- **What you should do**: Please repeat the records exactly from their first line, finishing at the line containing "From Stdlib Require Import ZArith Lia." and including it.

*** Opening of Supplied records ***

(* ===== verification/Sched.v ===== *)
(** * The scheduler (kernel/src/thread.rs)

    Threads live behind [Arc<Mutex<Thread>>]; here they are the entries of a
    finite map from thread identities to [Thread] records, and the intrusive
    lists that the code builds through the [next] field are chains in that map.
    Each CPU owns a [Scheduler] with two arrays of 16 priority queues and
    the current thread; the rebalance queues and flags are shared.  The state
    [lst] is what one CPU sees; [Smp] puts several CPUs together.

    The loops run on fuel: the number of threads plus one for the loops over
    queues, the value of [highest] plus one for [get_highest].  The theorems
    are about runs that return, so they include that the fuel is enough.

    Printing, the interrupt flag and the register switch itself are left out. *)

From Stdlib Require Import ZArith Lia.
From stdpp Require Import base gmap list sorting strings.
From stdpp Require Import options.
From S2P Require Import Prelude.

Set Default Proof Using "Type".

(** ** Data *)

Definition MAX_PRIO : nat := 15.
Definition MAX_CPUS : nat := 64.
Definition MAX_CONT : nat := 10.

Inductive ThreadState :=
  | Running | Runnable | Paused | Waiting | Idle | Rebalanced.

Global Instance ThreadState_eq_dec : EqDecision ThreadState.
Proof. solve_decision. Defined.

Record Context := mkContext {
  r15 : Z; r14 : Z; r13 : Z; r12 : Z; r11 : Z; rbx : Z; rbp : Z; rsp : Z; rflags : Z }.

Definition Context_new : Context := mkContext 0 0 0 0 0 0 0 0 0.

(** The saved registers of a cross-domain call (lib/core/interfaces/syscalls). *)
Record Continuation := mkContinuation {
  c_func : Z; c_rax : Z; c_rcx : Z; c_rdx : Z; c_rsi : Z; c_rdi : Z; c_r8 : Z;
  c_r9 : Z; c_r10 : Z; c_rflags : Z; c_r15 : Z; c_r14 : Z; c_r13 : Z; c_r12 : Z;
  c_r11 : Z; c_rbx : Z; c_rbp : Z; c_rsp : Z }.

Definition Continuation_zeroed : Continuation :=
  mkContinuation 0 0 0 0 0 0 0 0 0 0 0 0 0 0 0 0 0 0.

(** A [*mut Continuation]: null, or entry [i] of the array inside thread [t]
    ([i = MAX_CONT] is the one-past-the-end pointer). *)
Inductive cptr := Null | Entry (t i : nat).

Global Instance cptr_eq_dec : EqDecision cptr.
Proof. solve_decision. Defined.

Record Thread := mkThread {
  id : Z;
  current_domain_id : Z;
  name : string;
  state : ThreadState;
  priority : nat;
  affinity : Z;
  rebalance : bool;
  context : Context;
  stack : Z;
  domain : option nat;
  next : option nat;
  next_domain : option nat;
  next_iwq : option nat;
  continuations : list Continuation;
  continuation_ptr : cptr }.
(** The CPU that comes up, from what is known about the shared state. *)
Lemma sched_inv_booted idles t th st R :
  t ∈ idles -> wf idles (<[t := th]> (sm_threads st)) ->
  Forall2 (chain next (<[t := th]> (sm_threads st))) (sm_rb_queues st) R ->
  length R = MAX_CPUS -> length (sm_rb_flags st) = MAX_CPUS -> NoDup (concat R) ->
  disjoint_idles idles (concat R) ->
  sched_inv idles t
    (view (mkCpu (mkSched (Some t) true SchedulerQueue_new SchedulerQueue_new) (Some t)) (booted t th st))
    (gls R (empty_gcpu t)).
Proof.
  intros Hti Hwf HR HlR Hfl Hnd Hd. pose proof (empty_gcpu_members t R) as Hm.
  split; [|done|by rewrite Hm| |].
  - split; try done; [intros []; apply chains_nils|by intros []|].
    intros w. split; [destruct w; simpl; lia|]. intros j l Hl _.
    unfold lq, gls, empty_gcpu in Hl. cbn [la lp gA gP] in Hl.
    destruct w; by apply lookup_replicate in Hl as [-> _].
  - split; [done|]. cbn. by rewrite lookup_insert_eq.
  - exists t. rewrite Hm. cbn. rewrite lookup_insert_eq. split_and!; try done; [|by left].
    intros Hin. by apply (Hd t).
Qed.

Lemma ginv_boot_first t tid kd sk f d :
  ginv (booted t (idle_thread t tid kd sk f d) smp0) [empty_gcpu t] (replicate MAX_CPUS []).
Proof.
  split; try done; [simpl; unfold MAX_CPUS; lia|apply NoDup_singleton| |].
  - intros i cpu g Hc Hg. destruct i; [|done]. simpl in Hc, Hg. simplify_eq.
    apply sched_inv_booted; try done; [simpl; set_solver| |apply chains_nils| |].
    + apply (wf_boot []); try done. simpl. lia.
    + rewrite concat_nils. constructor.
    + rewrite concat_nils. intros x Hx. by apply elem_of_nil in Hx.
  - unfold everyone. rewrite concat_nils, app_nil_r.
    rewrite (place_booted t _ smp0 [] eq_refl). constructor.
Qed.

(** The other CPUs when one more comes up. *)
Lemma sched_inv_grow idles ti t th cpu st st' G :
  sched_inv idles ti (view cpu st) G -> sm_threads st !! t = None ->
  st' = booted t th st -> wf (idles ++ [t]) (sm_threads st') ->
  sched_inv (idles ++ [t]) ti (view cpu st') G.
Proof.
  intros [Hr Hwf Hd [Hti Htti] (c & Hc & Htc & Hcm & Hci & Hid)] Ht -> Hwf'.
  assert (Htm : t ∉ members G) by (intros Hin; destruct (rep_in _ _ _ Hr Hin) as [x Hx]; simpl in Hx; congruence).
  assert (Hx : forall x, is_Some (sm_threads st !! x) -> is_Some (<[t := th]> (sm_threads st) !! x) /\ x <> t).
  { intros x [v Hv]. assert (x <> t) by congruence. by rewrite lookup_insert_ne. }
  split; [|done| | |].
  - apply (rep_set_thread t th) in Hr; [|done]. by destruct Hr.
  - intros x Hin. rewrite not_elem_of_app, not_elem_of_cons. split; [by apply Hd|].
    split; [congruence|apply not_elem_of_nil].
  - split; [set_solver|]. by apply Hx.
  - exists c. simpl in *. destruct (Hx c Htc) as [Hc1 Hc2]. split_and!; try done.
    rewrite elem_of_app, list_elem_of_singleton. naive_solver.
Qed.

Lemma ginv_boot t tid kd sk f d st gs R :
  ginv st gs R -> gs <> [] -> length gs < MAX_CPUS -> sm_threads st !! t = None ->
  ginv (booted t (idle_thread t tid kd sk f d) st) (gs ++ [empty_gcpu t]) R.
Proof.
  intros HG Hne Hlt Ht. set (th := idle_thread t tid kd sk f d).
  pose proof HG as [Hl Hm Hi Hc Hnd].
  destruct gs as [|g0 gs0]; [done|]. destruct (sm_cpus st) as [|c0 cs0] eqn:Ecpus; [done|].
  pose proof (Hc 0 c0 g0 eq_refl eq_refl) as [[_ Hr _ HlR Hfl _ Hndm] Hwf Hd _ _].
  set (gs := g0 :: gs0) in *.
  assert (Hids : gti <$> gs ++ [empty_gcpu t] = (gti <$> gs) ++ [t]) by (by rewrite fmap_app).
  assert (Htn : t ∉ gti <$> gs).
  { intros (g & -> & Hin)%list_elem_of_fmap. apply list_elem_of_lookup in Hin as [j Hj].
    destruct (lookup_lt_is_Some_2 (c0 :: cs0) j) as [cpu Hcpu].
    { rewrite Hl. by eapply lookup_lt_Some. }
    destruct (si_ti _ _ _ _ (Hc _ _ _ Hcpu Hj)) as [_ [x Hx]]. simpl in Hx. congruence. }
  assert (Hwf' : wf ((gti <$> gs) ++ [t]) (<[t := th]> (sm_threads st))) by (apply wf_boot; simpl; (done || lia)).
  assert (HtR : t ∉ concat R).
  { intros Hin. destruct (chains_in _ _ _ _ _ Hr Hin) as [x Hx]. simpl in Hx. congruence. }
  split.
  - unfold booted. cbn [sm_cpus]. rewrite Ecpus, !length_app, Hl. done.
  - rewrite length_app. simpl in *. lia.
  - rewrite Hids. apply list.NoDup_app. split_and!; [done| |apply NoDup_singleton].
    intros x Hx ->%list_elem_of_singleton. done.
  - rewrite Hids. intros j cpu g Hj Hg. unfold booted in Hj. cbn [sm_cpus] in Hj. rewrite Ecpus in Hj.
    apply lookup_app_Some in Hg as [Hg|[Hg1 Hg2]].
    + rewrite lookup_app_l in Hj by (rewrite Hl; by eapply lookup_lt_Some).
      by eapply (sched_inv_grow _ _ t th _ st); [apply (Hc j)|..].
    + apply list_lookup_singleton_Some in Hg2 as [Hz <-].
      rewrite lookup_app_r, Hl, Hz in Hj by (rewrite Hl; done). simpl in Hj. simplify_eq.
      apply sched_inv_booted; try done; [set_solver|by apply chains_insert| |].
      * unfold members in Hndm. rewrite !list.NoDup_app in Hndm. tauto.
      * intros x Hx. rewrite not_elem_of_app, not_elem_of_cons. split_and!; [|congruence|apply not_elem_of_nil].
        apply Hd. unfold members. set_solver.
  - unfold everyone. rewrite place_booted by (by rewrite Ecpus). unfold everyone in Hnd.
    rewrite Ecpus in *. done.
Qed.

(** ** Reachable states *)

Inductive reachable : list nat -> smp -> Prop :=
  | reach_first t tid kd sk f d st :
      boot_cpu t tid kd sk f d smp0 = Done (tt, st) -> reachable [t] st
  | reach_boot idles t tid kd sk f d st st' :
      reachable idles st -> length idles < MAX_CPUS -> sm_threads st !! t = None ->
      boot_cpu t tid kd sk f d st = Done (tt, st') -> reachable (idles ++ [t]) st'
  | reach_entry idles i n e st st' :
      reachable idles st -> i < length (sm_cpus st) -> (0 <= n <= Z.of_nat MAX_CPUS)%Z ->
      allowed idles (sm_threads st) e -> on_cpu i (run i n e) st = Done (tt, st') ->
      reachable idles st'.

Lemma reachable_ginv idles st :
  reachable idles st -> exists gs R, ginv st gs R /\ gti <$> gs = idles /\ gs <> [].
Proof.
  induction 1 as [t tid kd sk f d st H|idles t tid kd sk f d st st' _ IH Hlt Ht H|idles i n e st st' _ IH Hi Hn Hal H].
  - rewrite boot_cpu_eq in H. simplify_eq. eexists _, _. split; [apply ginv_boot_first|done].
  - destruct IH as (gs & R & HG & <- & Hne). rewrite boot_cpu_eq in H. simplify_eq.
    rewrite length_fmap in Hlt.
    exists (gs ++ [empty_gcpu t]), R. split; [by apply ginv_boot|].
    split; [by rewrite fmap_app|]. by destruct gs.
  - destruct IH as (gs & R & HG & <- & Hne).
    destruct (run_spec st gs R i n e HG Hi Hn Hal) as (st1 & gs1 & R1 & Hrun & HG1 & Hid & _).
    rewrite Hrun in H. simplify_eq. exists gs1, R1. split_and!; try done.
    intros ->. by destruct gs.
Qed.

Lemma ginv_current st gs R i cpu g t :
  ginv st gs R -> sm_cpus st !! i = Some cpu -> gs !! i = Some g -> cpu_current cpu = Some t ->
  (t ∈ gti <$> gs -> t = gti g) /\ (t <> gti g -> t ∈ place (cpu, g)).
Proof.
  intros HG Hc Hg Ht. destruct (si_cur _ _ _ _ (gi_cpu _ _ _ HG _ _ _ Hc Hg)) as (c & Hcc & _ & _ & Hci & _).
  simpl in Hcc. assert (c = t) as -> by congruence. split; [done|]. intros Hne.
  unfold place, cur_place. simpl. rewrite Ht, decide_False by done. set_solver.
Qed.

(** C1: Whatever the CPUs do, in whatever order, no thread is ever current on
    two CPUs, and a thread that is current on a CPU is in no queue of another
    CPU and in no rebalance queue: all the places of the machine hold each
    thread at most once. *)
Theorem smp_exclusive idles st :
  reachable idles st ->
  (forall i j ci cj t, sm_cpus st !! i = Some ci -> sm_cpus st !! j = Some cj ->
     cpu_current ci = Some t -> cpu_current cj = Some t -> i = j) /\
  (exists gs R, gti <$> gs = idles /\ NoDup (everyone st gs R) /\
     forall i cpu g, sm_cpus st !! i = Some cpu -> gs !! i = Some g ->
       rep (view cpu st) (gls R g)).
Proof.
  intros Hre. destruct (reachable_ginv _ _ Hre) as (gs & R & HG & <- & _). split.
  - intros i j ci cj t Hi Hj Hti Htj. destruct (decide (i = j)) as [|Hne]; [done|exfalso].
    destruct (lookup_lt_is_Some_2 gs i) as [gi Hgi]; [rewrite <- (gi_len _ _ _ HG); by eapply lookup_lt_Some|].
    destruct (lookup_lt_is_Some_2 gs j) as [gj Hgj]; [rewrite <- (gi_len _ _ _ HG); by eapply lookup_lt_Some|].
    destruct (ginv_current _ _ _ _ _ _ _ HG Hi Hgi Hti) as [Hi1 Hi2].
    destruct (ginv_current _ _ _ _ _ _ _ HG Hj Hgj Htj) as [Hj1 Hj2].
    assert (Hin : forall k g, gs !! k = Some g -> gti g ∈ gti <$> gs)
      by (intros k g Hk; apply list_elem_of_fmap; eauto using list_elem_of_lookup_2).
    destruct (decide (t = gti gi)) as [E|E].
    + assert (E' : t = gti gj) by (apply Hj1; rewrite E; eauto).
      apply Hne. eapply (NoDup_lookup _ i j t (gi_idles _ _ _ HG)); rewrite list_lookup_fmap;
        [rewrite Hgi|rewrite Hgj]; simpl; congruence.
    + assert (t <> gti gj) by (intros ->; apply E, Hi1; eauto).
      pose proof (gi_nodup _ _ _ HG) as Hnd. rewrite (everyone_split _ _ _ _ _ _ Hi Hgi), owned_place in Hnd.
      apply list.NoDup_app in Hnd as (_ & Hd & _). apply (Hd t); [by eapply rest_in; eauto|].
      apply elem_of_app. left. by apply Hi2.
  - exists gs, R. split; [done|]. split; [apply HG|]. intros i cpu g Hi Hg. apply (gi_cpu _ _ _ HG i cpu g Hi Hg).
Qed.

(** C33: In a reachable state every permitted kernel entry on every CPU returns
    (it neither panics nor loops), and apart from the thread it creates it
    neither loses nor duplicates a thread anywhere in the machine. *)
Theorem smp_entry_returns idles st i n e :
  reachable idles st -> i < length (sm_cpus st) -> (0 <= n <= Z.of_nat MAX_CPUS)%Z ->
  allowed idles (sm_threads st) e ->
  exists st' gs R gs' R', on_cpu i (run i n e) st = Done (tt, st') /\
    ginv st gs R /\ ginv st' gs' R' /\ gti <$> gs' = idles /\
    everyone st' gs' R' ≡ₚ created e ++ everyone st gs R.
Proof.
  intros Hre Hi Hn Hal. destruct (reachable_ginv _ _ Hre) as (gs & R & HG & <- & _).
  destruct (run_spec st gs R i n e HG Hi Hn Hal) as (st1 & gs1 & R1 & Hrun & HG1 & Hid & He).
  by exists st1, gs, R, gs1, R1.
Qed.

(** *** Witnesses: two CPUs, a thread created on the first and moved *)

Definition ex_prog : M smp unit :=
  _ ← boot_cpu 0 0 0 4096 0 0;
  _ ← boot_cpu 1 1 0 8192 0 0;
  on_cpu 0 (run 0 2 (CreateThread 2 2 "net" 12288 0 0)).
Definition ex_smp : smp := match ex_prog smp0 with Done (_, st) => st | _ => smp0 end.

Lemma ex_smp_reachable : reachable [0; 1] ex_smp.
Proof.
  assert (H0 : reachable [0] (booted 0 (idle_thread 0 0 0 4096 0 0) smp0)) by (eapply reach_first, boot_cpu_eq).
  eapply (reach_boot _ 1 1 0 8192 0 0) in H0; [|simpl; unfold MAX_CPUS; lia|done|apply boot_cpu_eq].
  eapply (reach_entry _ 0 2 (CreateThread 2 2 "net" 12288 0 0)) in H0; [exact H0|simpl; lia|unfold MAX_CPUS; lia| |].
  - split; [set_solver|done].
  - vm_compute. done.
Qed.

*** Close of Supplied records ***

- **Result for this task**:
(* ===== verification/Sched.v ===== *)
(** * The scheduler (kernel/src/thread.rs)

    Threads live behind [Arc<Mutex<Thread>>]; here they are the entries of a
    finite map from thread identities to [Thread] records, and the intrusive
    lists that the code builds through the [next] field are chains in that map.
    Each CPU owns a [Scheduler] with two arrays of 16 priority queues and
    the current thread; the rebalance queues and flags are shared.  The state
    [lst] is what one CPU sees; [Smp] puts several CPUs together.

    The loops run on fuel: the number of threads plus one for the loops over
    queues, the value of [highest] plus one for [get_highest].  The theorems
    are about runs that return, so they include that the fuel is enough.

    Printing, the interrupt flag and the register switch itself are left out. *)

From Stdlib Require Import ZArith Lia.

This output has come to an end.